:: Work to complete ::
Your answer should be the lines below from the one with "Proof. intros Hok H64." to the one with "if incompat (super f) EXT4_FT_INCOMPAT_64BIT then Z.lor", both included, given again exactly and with nothing added.

:: Record set ::
(** [now] is the time; a filesystem that was opened has its descriptors in
    memory. *)
Definition ext2_flush_fs (junk : res unit) (now fl : Z) : M st (res unit) :=
  f ← gets fs;
  if negb (super f ~> s_magic =? EXT2_MAGIC) then mret (Err EUCLEAN) else
  let state := super f ~> s_state in
  modify_super (fun s => setf s s_wtime now);;
  modify_super (fun s => setf s s_block_group_nr 0);;
  modify_super (fun s => setf s s_state (Z.land (s ~> s_state) (Z.lnot EXT2_STATE_VALID)));;
  modify_super (fun s => setf s s_feature_incompat (Z.land (s ~> s_feature_incompat) (Z.lnot EXT3_FT_INCOMPAT_RECOVER)));;
  ext2_write_bitmaps junk ;?
  f ← gets fs;
  let old_desc_blocks :=
    if incompat (super f) EXT2_FT_INCOMPAT_META_BG then Z.min (super f ~> s_first_meta_bg) (desc_blocks f)
    else desc_blocks f in
  (if incompat (super f) EXT3_FT_INCOMPAT_JOURNAL_DEV then mret (Ok tt)
   else flush_groups (Z.to_nat (group_desc_count f)) old_desc_blocks 0) ;?
  modify_super (fun s => setf s s_block_group_nr 0);;
  modify_super (fun s => setf s s_state state);;
  (if truthy (Z.land fl FLUSH_VALID)
   then modify_super (fun s => setf s s_state (Z.lor (s ~> s_state) EXT2_STATE_VALID)) else mret tt);;
  ext2_superblock_checksum_update;;
  ext2_write_primary_superblock ;?
  modify_fs (fun f => set_flags f (Z.land (flags f) (Z.lnot EXT2_FLAG_DIRTY)));; mret (Ok tt).

(** ** Allocating a block *)

Definition EXT2_MAX_STRIDE_LENGTH (s : list Z) : Z := 4194304 / EXT2_BLOCK_SIZE s.
(* ===== verification/Ext2Alloc.v ===== *)
(** * Allocation in an ext2 filesystem

    Module [Ext2Alloc]: what the operations of [Ext2Fs] promise. A write to one
    group descriptor leaves the others alone, an updated checksum is valid, and
    allocating and freeing blocks keeps the bitmap, the counts of the groups and
    the count of the superblock in step. *)

From S2P Require Import Prelude CBits Hash HashMap CString Ext2Layout Ext2Bitmap Ext2Fs.

Module Ext2Alloc.
Import CBits Hash HashMap CString Ext2Layout Ext2Bitmap Ext2Fs.

(** ** The table of group descriptors *)

(** The bytes of descriptor [g]. *)
Definition desc_of (tbl : list Z) (ds g : Z) : list Z := take (Z.to_nat ds) (drop (Z.to_nat (g * ds)) tbl).

Lemma blit_bytes b off d b' : blit b off d = Some b' -> bytes_ok b -> bytes_ok d -> bytes_ok b'.
Proof.
  unfold blit. destruct (_ && _); [|done]. intros [= <-] Hb Hd.
  apply Forall_app. split; [by apply Forall_take|]. apply Forall_app. split; [done | by apply Forall_drop].
Qed.

Section table.
Context (tbl : list Z) (ds g : Z).
Hypothesis Hds : 0 < ds.
Hypothesis Hg : 0 <= g.
Hypothesis Hin : (g + 1) * ds <= zlen tbl.

Lemma desc_len : zlen (desc_of tbl ds g) = ds.
Proof. unfold desc_of, zlen in *. rewrite length_take, length_drop. nia. Qed.

Lemma desc_bytes_ok : bytes_ok tbl -> bytes_ok (desc_of tbl ds g).
Proof. intros H. by apply Forall_take, Forall_drop. Qed.

Lemma desc_load fl : 0 <= f_off fl -> 0 <= f_len fl -> f_off fl + f_len fl <= ds ->
  load_le (Z.to_nat (f_len fl)) tbl (g * ds + f_off fl) = Some (desc_of tbl ds g ~> fl).
Proof.
  intros H1 H2 H3. unfold load_le, getf, desc_of.
  destruct (Z.leb_spec 0 (g * ds + f_off fl)), (Z.leb_spec (g * ds + f_off fl + Z.of_nat (Z.to_nat (f_len fl))) (zlen tbl));
    try nia. cbn [andb]. do 2 f_equal.
  rewrite skipn_firstn_comm, take_take, drop_drop. f_equal; [lia|]. f_equal. nia.
Qed.

Lemma desc_slice : slice tbl (g * ds) ds = Some (desc_of tbl ds g).
Proof.
  unfold slice, desc_of. destruct (Z.leb_spec 0 (g * ds)), (Z.leb_spec 0 ds), (Z.leb_spec (g * ds + ds) (zlen tbl)); try nia.
  done.
Qed.

Lemma desc_store fl v : 0 <= f_off fl -> 0 <= f_len fl -> f_off fl + f_len fl <= ds ->
  exists tbl', blit tbl (g * ds + f_off fl) (le_bytes (Z.to_nat (f_len fl)) v) = Some tbl' /\
    zlen tbl' = zlen tbl /\ (bytes_ok tbl -> bytes_ok tbl') /\
    desc_of tbl' ds g = setf (desc_of tbl ds g) fl v /\
    forall g', 0 <= g' -> g' <> g -> desc_of tbl' ds g' = desc_of tbl ds g'.
Proof.
  intros H1 H2 H3. pose proof (le_bytes_len (Z.to_nat (f_len fl)) v) as Hn.
  destruct (blit_some tbl (g * ds + f_off fl) (le_bytes (Z.to_nat (f_len fl)) v)) as [tbl' Ht]; [nia|nia|].
  exists tbl'. split; [done|]. split; [by apply blit_len in Ht|].
  split; [intros; by eapply blit_bytes, le_bytes_ok|].
  assert (f_in (desc_of tbl ds g) fl) as Hf by (unfold f_in; rewrite desc_len; lia).
  split.
  - apply list_eq. intros i. destruct (decide (i < Z.to_nat ds)%nat) as [Hi|Hi].
    + unfold desc_of at 1. rewrite lookup_take_lt, lookup_drop by done. rewrite (blit_lookup _ _ _ _ _ Ht).
      case_decide as Hd.
      * unfold setf. rewrite lookup_app_r, length_take by (rewrite length_take; lia).
        pose proof desc_len as Hl. unfold zlen in *. rewrite lookup_app_l by lia. f_equal. lia.
      * rewrite setf_lookup_other by (try done; lia). unfold desc_of. by rewrite lookup_take_lt, lookup_drop.
    + rewrite !lookup_ge_None_2; [done| |unfold desc_of; rewrite length_take; lia].
      pose proof (zlen_setf _ _ v Hf) as Hl. rewrite desc_len in Hl. unfold zlen in Hl. lia.
  - intros g' Hg' Hne. apply list_eq. intros i. unfold desc_of. destruct (decide (i < Z.to_nat ds)%nat) as [Hi|Hi].
    + rewrite !lookup_take_lt, !lookup_drop by done. rewrite (blit_lookup _ _ _ _ _ Ht).
      case_decide as Hd; [|done]. exfalso. unfold zlen in *.
      assert (g' = g) by nia. done.
    + by rewrite !lookup_take_ge by lia.
Qed.
End table.

(** ** Well-formed filesystems *)

Abbreviation ds f := (EXT2_DESC_SIZE (super f)).

Record fs_ok (f : ext2_fs) : Prop := {
  ok_sb_len : zlen (super f) = 1024;
  ok_sb_bytes : bytes_ok (super f);
  ok_tbl : bytes_ok (group_desc f);
  ok_ds : 32 <= ds f <= 1024 /\ ds f mod 4 = 0;
  ok_ds64 : incompat (super f) EXT4_FT_INCOMPAT_64BIT = true -> 64 <= ds f;
  ok_count : 0 < group_desc_count f /\ group_desc_count f * ds f <= zlen (group_desc f) < 2 ^ 32;
  ok_seed : 0 <= checksum_seed f < 2 ^ 32
}.

(** Descriptor [g] of a filesystem. *)
Definition gdesc (f : ext2_fs) (g : Z) : list Z := desc_of (group_desc f) (ds f) g.

Definition tables_ok (t : crc32_tables) : Prop := t = crc32_tables0 \/ t = crc32_tables1.

(** Only the descriptor of group [g] changes, to [d]. *)
Record desc_update (f f' : ext2_fs) (g : Z) (d : list Z) : Prop := {
  du_fs : f' = set_group_desc f (group_desc f');
  du_len : zlen (group_desc f') = zlen (group_desc f);
  du_bytes : bytes_ok (group_desc f) -> bytes_ok (group_desc f');
  du_desc : gdesc f' g = d;
  du_other : forall g', 0 <= g' -> g' <> g -> gdesc f' g' = gdesc f g'
}.

Lemma desc_update_refl f g : desc_update f f g (gdesc f g).
Proof. split; try done. by destruct f. Qed.

Lemma desc_update_trans f1 f2 f3 g d d' :
  desc_update f1 f2 g d -> desc_update f2 f3 g d' -> desc_update f1 f3 g d'.
Proof.
  intros [E1 L1 B1 D1 O1] [E2 L2 B2 D2 O2]. split; [|congruence|auto|done|].
  - rewrite E2, E1. done.
  - intros g' H1 H2. rewrite O2, O1; done.
Qed.

Lemma desc_update_ok f f' g d : fs_ok f -> desc_update f f' g d -> fs_ok f'.
Proof.
  intros [] [E L B _ _]. rewrite E. split; cbn; auto. by rewrite L.
Qed.

Lemma desc_update_super f f' g d : desc_update f f' g d -> super f' = super f.
Proof. intros [E _ _ _ _]. by rewrite E. Qed.

Section env.
Context {D : Type} `{BlockDevice D}.
Implicit Types s : st (D := D).

(** What code that only works on the filesystem leaves alone. *)
Record same_env (s s' : st (D := D)) : Prop := {
  se_dev : dev s' = dev s;
  se_oracle : oracle s' = oracle s;
  se_zbuf : zbuf s' = zbuf s;
  se_stride : stride_len s' = stride_len s;
  se_tables : tables_ok (tables s) -> tables_ok (tables s')
}.

Lemma same_env_refl s : same_env s s.
Proof. by split. Qed.

Lemma same_env_trans s1 s2 s3 : same_env s1 s2 -> same_env s2 s3 -> same_env s1 s3.
Proof. intros [] []. split; [congruence..|auto]. Qed.

Lemma same_env_set_fs s f : same_env s (set_fs s f).
Proof. by split. Qed.

(** A step that rewrites the descriptor of group [g]. *)
Definition desc_step (s s' : st (D := D)) (g : Z) (d : list Z) : Prop :=
  desc_update (fs s) (fs s') g d /\ same_env s s'.

Lemma desc_step_refl s g : desc_step s s g (gdesc (fs s) g).
Proof. split; [apply desc_update_refl | apply same_env_refl]. Qed.

Lemma desc_step_trans s1 s2 s3 g d d' : desc_step s1 s2 g d -> desc_step s2 s3 g d' -> desc_step s1 s3 g d'.
Proof. intros [U1 S1] [U2 S2]. split; [by eapply desc_update_trans | by eapply same_env_trans]. Qed.

Lemma desc_step_ok s s' g d : fs_ok (fs s) -> desc_step s s' g d -> fs_ok (fs s').
Proof. intros Hok [Hu _]. by eapply desc_update_ok. Qed.

Section group.
Context (g : Z).

Definition in_desc (f : ext2_fs) (fl : field) : Prop := 0 <= f_off fl /\ 0 <= f_len fl /\ f_off fl + f_len fl <= ds f.
Definition group_in (f : ext2_fs) : Prop := 0 <= g < group_desc_count f.

Lemma group_fits f : fs_ok f -> group_in f -> (g + 1) * ds f <= zlen (group_desc f).
Proof. intros [_ _ _ Hd _ Hc _] Hg. unfold group_in in Hg. nia. Qed.

Lemma group_desc_off f : fs_ok f -> group_in f -> ext2_group_desc f g = Some (g * ds f).
Proof.
  intros Hok Hg. pose proof (group_fits f Hok Hg). destruct Hok as [_ _ _ Hd _ Hc _]. unfold group_in in Hg.
  unfold ext2_group_desc. destruct (Z.ltb_spec (group_desc_count f) g); [lia|]. f_equal. apply wrap_small. nia.
Qed.

Lemma gd_get_ok s fl : fs_ok (fs s) -> group_in (fs s) -> in_desc (fs s) fl ->
  gd_get g fl s = Some (gdesc (fs s) g ~> fl, s).
Proof.
  intros Hok Hg (F1 & F2 & F3). pose proof (group_fits _ Hok Hg). unfold gd_get.
  rewrite group_desc_off by done. orun. rewrite desc_load; try done; [destruct (ok_ds _ Hok); lia|apply Hg].
Qed.

Lemma gd_set_ok s fl v : fs_ok (fs s) -> group_in (fs s) -> in_desc (fs s) fl ->
  exists s', gd_set g fl v s = Some (tt, s') /\ desc_step s s' g (setf (gdesc (fs s) g) fl v).
Proof.
  intros Hok Hg (F1 & F2 & F3). pose proof (group_fits _ Hok Hg) as Hfit. unfold gd_set.
  rewrite group_desc_off by done. orun.
  destruct (desc_store (group_desc (fs s)) (ds (fs s)) g) with (fl := fl) (v := v) as (t & -> & Hl & Hb & Hd & Ho);
    [destruct (ok_ds _ Hok); lia|apply Hg|done|done..|]. orun.
  eexists. split; [done|]. split; [|apply same_env_set_fs]. by split.
Qed.

(** *** Flags and counts *)

Lemma in_desc_32 f fl : fs_ok f -> f_inb 32 fl = true -> in_desc f fl.
Proof. intros Hok. destruct (ok_ds _ Hok). unfold f_inb, in_desc. lia. Qed.

Lemma in_desc_64 f fl : fs_ok f -> incompat (super f) EXT4_FT_INCOMPAT_64BIT = true -> f_inb 64 fl = true -> in_desc f fl.
Proof. intros Hok H64. pose proof (ok_ds64 _ Hok H64). unfold f_inb, in_desc. lia. Qed.

(** A split number of a descriptor, and the descriptor with the number set. *)
Definition split_num (f : ext2_fs) (w : Z) (lo hi : field) (d : list Z) : Z :=
  if incompat (super f) EXT4_FT_INCOMPAT_64BIT then Z.lor (d ~> lo) (Z.shiftl (d ~> hi) w) else d ~> lo.
Definition split_put (f : ext2_fs) (w : Z) (lo hi : field) (d : list Z) (v : Z) : list Z :=
  if incompat (super f) EXT4_FT_INCOMPAT_64BIT then setf (setf d lo v) hi (Z.shiftr v w) else setf d lo v.

Lemma bg_split_ok s w lo hi : fs_ok (fs s) -> group_in (fs s) -> f_inb 32 lo = true -> f_inb 64 hi = true ->
  bg_split w lo hi g s = Some (split_num (fs s) w lo hi (gdesc (fs s) g), s).
Proof.
  intros Hok Hg Hlo Hhi. unfold bg_split, split_num.
  rewrite (bind_run _ _ _ _ _ (gd_get_ok s lo Hok Hg (in_desc_32 _ _ Hok Hlo))). rewrite gets_run.
  destruct (incompat _ _) eqn:E; [|done].
  by rewrite (bind_run _ _ _ _ _ (gd_get_ok s hi Hok Hg (in_desc_64 _ _ Hok E Hhi))).
Qed.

:: Response for this exercise ::
Proof. intros Hok H64. pose proof (ok_ds64 _ Hok H64). unfold f_inb, in_desc. lia. Qed.

(** A split number of a descriptor, and the descriptor with the number set. *)
Definition split_num (f : ext2_fs) (w : Z) (lo hi : field) (d : list Z) : Z :=
  if incompat (super f) EXT4_FT_INCOMPAT_64BIT then Z.lor (d ~> lo) (Z.shiftl (d ~> hi) w) else d ~> lo.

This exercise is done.